Reading the Paper Cirque du Soleil Style
aoh_8111.jpg.728x520_q85.jpg

Even something that mundane has a twist in "Quidam."

Cirque du Soleil's "Quidam" starts when a bored little girl is visited by a mysterious, headless figure who introduces her to the world of imagination. Her father reads the newspaper through the character's arrival and remain oblivious as he and his wife are levitated out of the way so fun can begin. When "Quidam" opens its New Orleans run tonight at the New Orleans Arena, Patrick McGuire will be the father sitting blankly in the chair as he has been many times in the past, enough times that he is pretty blasé about being levitated 25 or so feet above the stage.

"It was fun the first time," McGuire says. "Now I don't even realize I'm going up. I actually read the newspaper. My character's very introverted, he's really absent, so I can really get absorbed into reading the newspaper. I learn all sorts of stuff."

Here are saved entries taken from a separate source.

Lemma targets_elem spec this_host tasks : ∀ ts target lifecycle,
  targets spec this_host tasks = Some ts → (target, lifecycle) ∈ ts →
  ∃ t launch, t ∈ tasks ∧ task_launch t = Some (Some launch) ∧ target = task_target spec this_host t launch.
Proof.
  induction tasks as [|t tasks IH]; intros ts target lifecycle E Hin; simpl in E.
  { injection E as <-. by apply elem_of_nil in Hin. }
  assert (Hrest : ∀ ts', targets spec this_host tasks = Some ts' → (target, lifecycle) ∈ ts' →
            ∃ t' launch, t' ∈ t :: tasks ∧ task_launch t' = Some (Some launch) ∧ target = task_target spec this_host t' launch).
  { intros ts' E' Hin'. destruct (IH ts' target lifecycle E' Hin') as (t' & launch & ? & ?). exists t', launch. by split; [right|]. }
  destruct (task_launch t) as [[launch|]|] eqn:El; [|by apply (Hrest ts)|done].
  apply fmap_Some in E as (rest & E & ->). apply elem_of_cons in Hin as [[= -> _]|Hin]; [|by apply (Hrest rest)].
  exists t, launch. by split; [left|].
Qed.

McGuire started in Cirque du Soleil in 1994 right out of high school. At the time, Cirque du Soleil had yet to become an institution, and it was starting to work on "Mystere," its first residence show in Las Vegas. He's a juggler and was brought in to perform an act that had been developed specifically for the show. As part of Cirque du Soleil's agreement with the Vegas hotel, it had to change a percentage of the show every two years, and when the two years were up, McGuire and a version of his act left "Mystere" and were written into to "Quidam."

"In this show I do a solo act," he says. "When I was in 'Quidam' when it started - I was an original cast member for the show - I was working with another guy and we were performing an act together, which was a version of the original act I did in 'Mystere.'"

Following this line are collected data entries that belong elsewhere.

(** What a named answer records. *)
Lemma named_answer_Ok r id text v :
  named_answer r id text = Ok v →
  ∃ o, o ∈ rq_answers r ∧ an_id o = id ∧ str_field "id" v = Some id ∧ str_field "label" v = Some (an_label o) ∧
    str_field "outcome" v = Some (match an_outcome o with Some Accept => "accept" | Some Decline => "decline"
                                  | Some RequestChanges => "request_changes" | None => "selected" end) ∧
    str_field "text" v = text ∧ (an_outcome o = Some RequestChanges → is_Some text).
Proof.
  unfold named_answer. destruct (List.find _ _) as [o|] eqn:Ef; [|done]. apply List.find_some in Ef as [Hin <-%str_eqb_true]. intros Hv.
  exists o. split; [by apply list_elem_of_In|].
  destruct (an_outcome o) as [[]|], text; try done; injection Hv as <-; split_and!; try done; by eexists.
Qed.

Lemma decision_answer r input summary v :
  rq_type r = Decision → answer r input summary = Some (Ok v) →
  ∃ i id, input = Some i ∧ in_id i = Some id ∧ named_answer r id (answer_text i) = Ok v.
Proof.
  intros Hd. unfold answer. rewrite Hd. cbn [bool_decide]. rewrite bool_decide_false by done. unfold answer_input. rewrite Hd.
  destruct input as [i|]; [|rewrite bool_decide_false by done; done].
  destruct (is_some_and _ _); [done|]. destruct (in_id i) as [id|] eqn:Ei; [|done]. intros [= E]. by exists i, id.
Qed.

Lemma decision_names r i id :
  rq_type r = Decision → in_id i = Some id → is_some_and (answer_text i) (λ text, MAX_TEXT <? char_count text) = false →
  answer r (Some i) "" = Some (named_answer r id (answer_text i)).
Proof.
  intros Hd Hi Ht. unfold answer. rewrite Hd, bool_decide_false by done. cbn [answer_input]. by rewrite Ht, Hi.
Qed.
(** The [unreachable!] is. *)
Lemma answer_total r input summary : is_Some (answer r input summary).
Proof.
  unfold answer. case_bool_decide as Hu; [by eexists|]. destruct (answer_input r input summary) as [i|e]; [|by eexists].
  destruct (is_some_and _ _); [by eexists|]. destruct (rq_type r), (in_id i); try done; try by eexists. destruct (negb _); by eexists.
Qed.

Lemma answer_text_shown input text : answer_text input = Some text → text ≠ "".
Proof.
  unfold answer_text. destruct (trim <$> in_text input) as [t|]; [|done]. destruct (str_eqb t "") eqn:E; [done|]. intros [= ->] ->.
  by rewrite str_eqb_refl in E.
Qed.

(** Words of the person are recorded as they trim, and shown in the history when no label is. *)
Lemma spoken_answer_shown r outcome missing input v :
  spoken_answer r outcome missing (answer_text input) = Ok v →
  ∃ text, answer_text input = Some text ∧ answer_summary v = text ∧ text ≠ "".
Proof.
  unfold spoken_answer. destruct (answer_text input) as [text|] eqn:E; [|done]. intros [= <-]. exists text. split_and!; [done..|].
  by apply answer_text_shown in E.
Qed.

(** An update is recorded as read or refused; nothing else is ever recorded for it. *)
Lemma update_only_read r input summary v :
  rq_type r = Update → answer r input summary = Some (Ok v) →
  str_field "outcome" v = Some "read" ∧ answer_summary v = "Read" ∧ (input ≫= in_text) = None.
Proof.
  intros Hu. unfold answer. rewrite Hu, bool_decide_true by done. unfold update_answer. destruct input as [[id text]|]; cbn.
  - destruct text; cbn; [done|]. destruct id as [id|]; cbn; [destruct (negb _)|]; try done; by intros [= <-].
  - by intros [= <-].
Qed.
End recorded.

(** C35. A decision cannot be misread: an accepted decision offers exactly one answer declared to accept
    and exactly one declared to decline, under different names; both can be given without words, and
    whatever is recorded is one of the answers offered, by its own name and label, as accepting exactly
    when the person named the one that accepts and as declining exactly when they named the one that
    declines; anything else asks for changes, in words. Prose alone is never recorded as an answer. *)
Theorem decisions_cannot_be_misread `{NumberApi} r :
  validate r = Ok tt → rq_type r = Decision →
  ∃ yes no,
    (∀ a, a ∈ rq_answers r ∧ an_outcome a = Some Accept ↔ a = yes) ∧
    (∀ a, a ∈ rq_answers r ∧ an_outcome a = Some Decline ↔ a = no) ∧
    an_id yes ≠ an_id no ∧
    is_Some (answer r (Some (mkInput (Some (an_id yes)) None)) "" ≫= λ v, match v with Ok v => str_field "label" v | Err _ => None end) ∧
    is_Some (answer r (Some (mkInput (Some (an_id no)) None)) "" ≫= λ v, match v with Ok v => str_field "label" v | Err _ => None end) ∧
    ∀ input summary v, answer r input summary = Some (Ok v) →
      ∃ o, o ∈ rq_answers r ∧ (input ≫= in_id) = Some (an_id o) ∧
        str_field "id" v = Some (an_id o) ∧ str_field "label" v = Some (an_label o) ∧
        (str_field "outcome" v = Some "accept" ↔ o = yes) ∧ (str_field "outcome" v = Some "decline" ↔ o = no) ∧
        (o ≠ yes → o ≠ no → str_field "outcome" v = Some "request_changes" ∧ is_Some (str_field "text" v)).
Proof.
  intros Hv Hd. destruct (validate_Ok r Hv) as [Hnd _]. destruct (decision_outcomes r Hv Hd) as (Hall & Ha & Hn).
  destruct (one_outcome r Accept Ha) as (yes & Hyes & Oyes & Uyes). destruct (one_outcome r Decline Hn) as (no & Hno & Ono & Uno).
  assert (Hby : ∀ a b, a ∈ rq_answers r → b ∈ rq_answers r → an_id a = an_id b → a = b).
  { intros a b Hia Hib E. pose proof (find_answer r (an_id a) a Hnd Hia eq_refl) as F1. pose proof (find_answer r (an_id a) b Hnd Hib (eq_sym E)) as F2. congruence. }
  assert (Hgive : ∀ a, a ∈ rq_answers r → an_outcome a = Some Accept ∨ an_outcome a = Some Decline →
    is_Some (answer r (Some (mkInput (Some (an_id a)) None)) "" ≫= λ v, match v with Ok v => str_field "label" v | Err _ => None end)).
  { intros a Hia Ho. rewrite (decision_names r _ (an_id a)) by done. unfold named_answer. rewrite (find_answer r (an_id a) a) by done.
    exists (an_label a). by destruct Ho as [->| ->]. }
  exists yes, no. split_and!; [intros a; split; [intros [? ?]; by apply Uyes|by intros ->]
    |intros a; split; [intros [? ?]; by apply Uno|by intros ->]| |by apply Hgive; auto|by apply Hgive; auto|].
  - intros E. apply Hby in E; [congruence|done..].
  - intros input summary v Hans. destruct (decision_answer r input summary v Hd Hans) as (i & id & -> & Hi & Hnamed).
    destruct (named_answer_Ok r id _ v Hnamed) as (o & Ho & <- & Hid & Hlab & Hout & Htext & Hch). exists o. rewrite Hout, Htext.
    destruct (Hall o Ho) as [oc Eo]. rewrite Eo in *. split_and!; [done..| | |].
    + split; [|intros ->; by rewrite Oyes in Eo; injection Eo as <-]. intros Hacc. destruct oc; try done. by apply Uyes.
    + split; [|intros ->; by rewrite Ono in Eo; injection Eo as <-]. intros Hacc. destruct oc; try done. by apply Uno.
    + intros Hny Hnn. destruct oc; [by destruct Hny; apply Uyes|by destruct Hnn; apply Uno|]. split; [done|by apply Hch].
Qed.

That sort of situation is less common today than it was back then, and the way people join Cirque du Soleil has changed as well. Potential performers still audition, but the method has caught up with the technology. Now those who are interested can create Facebook-like profiles on a server and upload videos of themselves performing. "Casting often starts there now," McGuire says.

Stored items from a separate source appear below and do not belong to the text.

(** What a bind by token answers rests on the token's binding. *)
Lemma bound_by_token rows t request bound t' :
  bind_mailbox json_text rows t request = (Ok bound, t') → fe_epoch request = 0%Z →
  bound = with_epoch request (fe_epoch bound) ∧
  t_bindings t' !! fe_token request = Some (mkBinding (fe_subject request) (fe_component request) (fe_incarnation request) (fe_epoch bound)).
Proof.
  unfold bind_mailbox. intros Hb Hz. rewrite Hz in Hb. cbn [Z.eqb negb] in Hb. destruct (check_mailbox_incarnation _ _ _); [|done].
  destruct (_ || _); [done|]. destruct (t_bindings t !! fe_token request) as [b|] eqn:Eb.
  - destruct (str_eqb (bd_subject b) _ && _ && _) eqn:E; [|done]. cbn [negb] in Hb. destruct (check_mailbox_fence _ _ _ _); [|done].
    cbn in Hb. injection Hb as <- <-. split; [done|]. rewrite Eb.
    apply andb_true_iff in E as [[Hs%str_eqb_true Hc%str_eqb_true]%andb_true_iff Hi%str_eqb_true]. destruct b; cbn in *. by subst.
  - destruct (_ <=? _)%Z; [|done]. injection Hb as <- <-. split; [done|]. cbn. by rewrite lookup_insert_eq.
Qed.

Lemma retry_answers rows t request epoch :
  fe_epoch request = 0%Z →
  t_bindings t !! fe_token request = Some (mkBinding (fe_subject request) (fe_component request) (fe_incarnation request) epoch) →
  ∃ r, bind_mailbox json_text rows t request = (r, t) ∧ (r = Ok (with_epoch request epoch) ∨ ∃ e, r = Err e).
Proof.
  intros Hz Hb. unfold bind_mailbox. rewrite Hz. cbn [Z.eqb negb]. destruct (check_mailbox_incarnation _ _ _); [|eauto].
  destruct (_ || _); [eauto|]. rewrite Hb. cbn [bd_subject bd_component bd_incarnation bd_epoch]. rewrite !str_eqb_refl. cbn [andb negb].
  destruct (check_mailbox_fence _ _ _ _); cbn; eauto.
Qed.

(** A live session with a new token takes its channel over, and is admitted. *)
Lemma fresh_tokens_take_over rows t request :
  check_mailbox_incarnation json_text request rows = Ok tt → fe_epoch request = 0%Z →
  fe_token request ≠ "" → String.length (fe_token request) ≤ 128 → t_bindings t !! fe_token request = None →
  (default 0%Z (snd <$> t_owners t !! (fe_subject request, fe_component request)) < i64_max)%Z →
  ∃ bound t', bind_mailbox json_text rows t request = (Ok bound, t') ∧ check_mailbox_fence json_text rows t' bound = Ok tt.
Proof.
  intros Hc Hz Hne Hlen Hn Hmax. set (epoch := (default 0%Z (snd <$> t_owners t !! (fe_subject request, fe_component request)) + 1)%Z).
  exists (with_epoch request epoch). eexists. unfold bind_mailbox. rewrite Hc, Hz. cbn [Z.eqb negb].
  rewrite (proj2 (str_eqb_false _ _) Hne), (proj2 (Nat.ltb_ge _ _)) by lia. cbn [orb]. rewrite Hn.
  fold epoch. rewrite (proj2 (Z.leb_le epoch i64_max)) by (unfold epoch; lia). split; [done|].
  unfold check_mailbox_fence. change (check_mailbox_incarnation json_text (with_epoch request epoch) rows) with (check_mailbox_incarnation json_text request rows).
  rewrite Hc. cbn [result_bind]. rewrite bool_decide_true; [done|]. unfold bound_owner.
  cbn [t_owners t_bindings fe_subject fe_component fe_token fe_incarnation fe_epoch with_epoch]. rewrite !lookup_insert_eq.
  cbn [bd_subject bd_component bd_incarnation bd_epoch]. by rewrite !str_eqb_refl, Z.eqb_refl.
Qed.
End binding.

(** A lost response costs nothing: when a channel has bound, its request sent again, at any later time and
    under any graph, leaves the tables as they are and is answered with the very same epoch, or
    refused. So only a session's first request can take a seat over. *)
Theorem retried_binds_change_nothing `{NumberApi} (json_text : Value → string) rows t request bound t' :
  rtc (table_step json_text) no_tables t → fe_epoch request = 0%Z →
  bind_mailbox json_text rows t request = (Ok bound, t') →
  ∀ t'' rows'', rtc (table_step json_text) t' t'' →
    ∃ r, bind_mailbox json_text rows'' t'' request = (r, t'') ∧ (r = Ok bound ∨ ∃ e, r = Err e).
Proof.
  intros Hr Hz Hb t'' rows'' Hs. destruct (bound_by_token json_text rows t request bound t' Hb Hz) as [Hbound Hbind].
  assert (Hok' : tables_ok t').
  { apply (reachable_tables_ok json_text), (rtc_r _ t); [done|]. replace t' with (snd (bind_mailbox json_text rows t request)) by by rewrite Hb. constructor. }
  destruct (steps_ok json_text _ _ Hs Hok') as [_ [Hx _]]. rewrite Hbound. by apply retry_answers, Hx.
Qed.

One thing that hasn't changed is the intensively physical nature of the Cirque du Soleil performance. When McGuire's chair reaches the lighting truss that hangs about the stage, he has to get out and run with his newspaper down a set of stairs in time to enter for the next scene. As a result, injuries are a part of job, and like football, everybody's playing hurt. The shows travel with physiotherapists who help performers rehab as well as exercise to prevent injuries, but recently a performer was injured in El Paso during a jump rope act. Performers get weekly nights off and two weeks off during a touring leg, but "people are getting hurt all the time," McGuire says. It's an occupational hazard.

Although Cirque du Soleil has made its reputation with extreme set pieces, the bread and butter of each show comes from traditional circus disciplines. As a juggler, McGuire has what seems like the unenviable task of trying to make what he does work in a building that houses hockey and basketball. "You play bigger," he says simply. Having a stage designed to accommodate what he does helps, including lighting to draw attention to him, and directors to quiet the onstage tumult to draw attention to the performer. "You can do very intimate, small stuff," he says. "It depends on what's going on around you."

Cirque du Soleil's "Quidam" opens tonight at the New Orleans Arena and will play through Sunday, March 17 with Saturday and Sunday matinees. Tickets are on sale now.